__Work order__.
Print the records below once again, exactly as they were given.

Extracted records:
Lemma c_string_nul l r : 0 ∈ l -> exists s, c_string (l ++ r) = Ok s.
Proof.
  induction l as [| c l IH]; intros Hl; [by apply not_elem_of_nil in Hl |]. cbn [c_string app].
  case_if; [eauto |]. apply elem_of_cons in Hl as [| Hl]; [lia |].
  destruct (IH Hl) as [s ->]. eauto.
Qed.

Lemma c_string_fault l err : c_string l = Fault err -> err = Unterminated.
Proof.
  induction l as [| c l IH]; cbn [c_string]; [by intros [= <-] |]. case_if; [done |].
  destruct (c_string l); [done |]. intros [= <-]. by apply IH.
Qed.

(** How a run of the handler that makes the calls [t] ends: with nothing to
    read for now, which keeps the client; at the end of the stream or on a
    failed call, which closes it; or in [printf], with a chunk that holds
    no NUL. *)
Inductive echo_end (e fd : Z) : trace -> res () -> Prop :=
| end_drained t a :
    ret a < 0 -> errno a = EAGAIN -> echo_end e fd (t ++ [(Read fd BUF_SIZE, a)]) (Ok ())
| end_of_stream t a d c :
    ret a = 0 -> echo_end e fd (t ++ [(Read fd BUF_SIZE, a); (Epoll_del e fd, d); (Close fd, c)]) (Ok ())
| end_read_error t a p d c :
    ret a < 0 -> errno a <> EAGAIN ->
    echo_end e fd (t ++ [(Read fd BUF_SIZE, a); (Perror "read", p); (Epoll_del e fd, d); (Close fd, c)]) (Ok ())
| end_write_error t bs r p d c :
    ret r < 0 ->
    echo_end e fd (t ++ [(Write fd bs, r); (Perror "write", p); (Epoll_del e fd, d); (Close fd, c)]) (Ok ())
| end_unterminated t a :
    0 < ret a -> 0 ∉ data a -> echo_end e fd (t ++ [(Read fd BUF_SIZE, a)]) (Fault Unterminated).

Lemma echo_end_app e fd t1 t2 r : echo_end e fd t2 r -> echo_end e fd (t1 ++ t2) r.
Proof. intros []; rewrite app_assoc; by constructor. Qed.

__Expected output__.
Lemma c_string_nul l r : 0 ∈ l -> exists s, c_string (l ++ r) = Ok s.
Proof.
  induction l as [| c l IH]; intros Hl; [by apply not_elem_of_nil in Hl |]. cbn [c_string app].
  case_if; [eauto |]. apply elem_of_cons in Hl as [| Hl]; [lia |].
  destruct (IH Hl) as [s ->]. eauto.
Qed.

Lemma c_string_fault l err : c_string l = Fault err -> err = Unterminated.
Proof.
  induction l as [| c l IH]; cbn [c_string]; [by intros [= <-] |]. case_if; [done |].
  destruct (c_string l); [done |]. intros [= <-]. by apply IH.
Qed.

(** How a run of the handler that makes the calls [t] ends: with nothing to
    read for now, which keeps the client; at the end of the stream or on a
    failed call, which closes it; or in [printf], with a chunk that holds
    no NUL. *)
Inductive echo_end (e fd : Z) : trace -> res () -> Prop :=
| end_drained t a :
    ret a < 0 -> errno a = EAGAIN -> echo_end e fd (t ++ [(Read fd BUF_SIZE, a)]) (Ok ())
| end_of_stream t a d c :
    ret a = 0 -> echo_end e fd (t ++ [(Read fd BUF_SIZE, a); (Epoll_del e fd, d); (Close fd, c)]) (Ok ())
| end_read_error t a p d c :
    ret a < 0 -> errno a <> EAGAIN ->
    echo_end e fd (t ++ [(Read fd BUF_SIZE, a); (Perror "read", p); (Epoll_del e fd, d); (Close fd, c)]) (Ok ())
| end_write_error t bs r p d c :
    ret r < 0 ->
    echo_end e fd (t ++ [(Write fd bs, r); (Perror "write", p); (Epoll_del e fd, d); (Close fd, c)]) (Ok ())
| end_unterminated t a :
    0 < ret a -> 0 ∉ data a -> echo_end e fd (t ++ [(Read fd BUF_SIZE, a)]) (Fault Unterminated).

Lemma echo_end_app e fd t1 t2 r : echo_end e fd t2 r -> echo_end e fd (t1 ++ t2) r.
Proof. intros []; rewrite app_assoc; by constructor. Qed.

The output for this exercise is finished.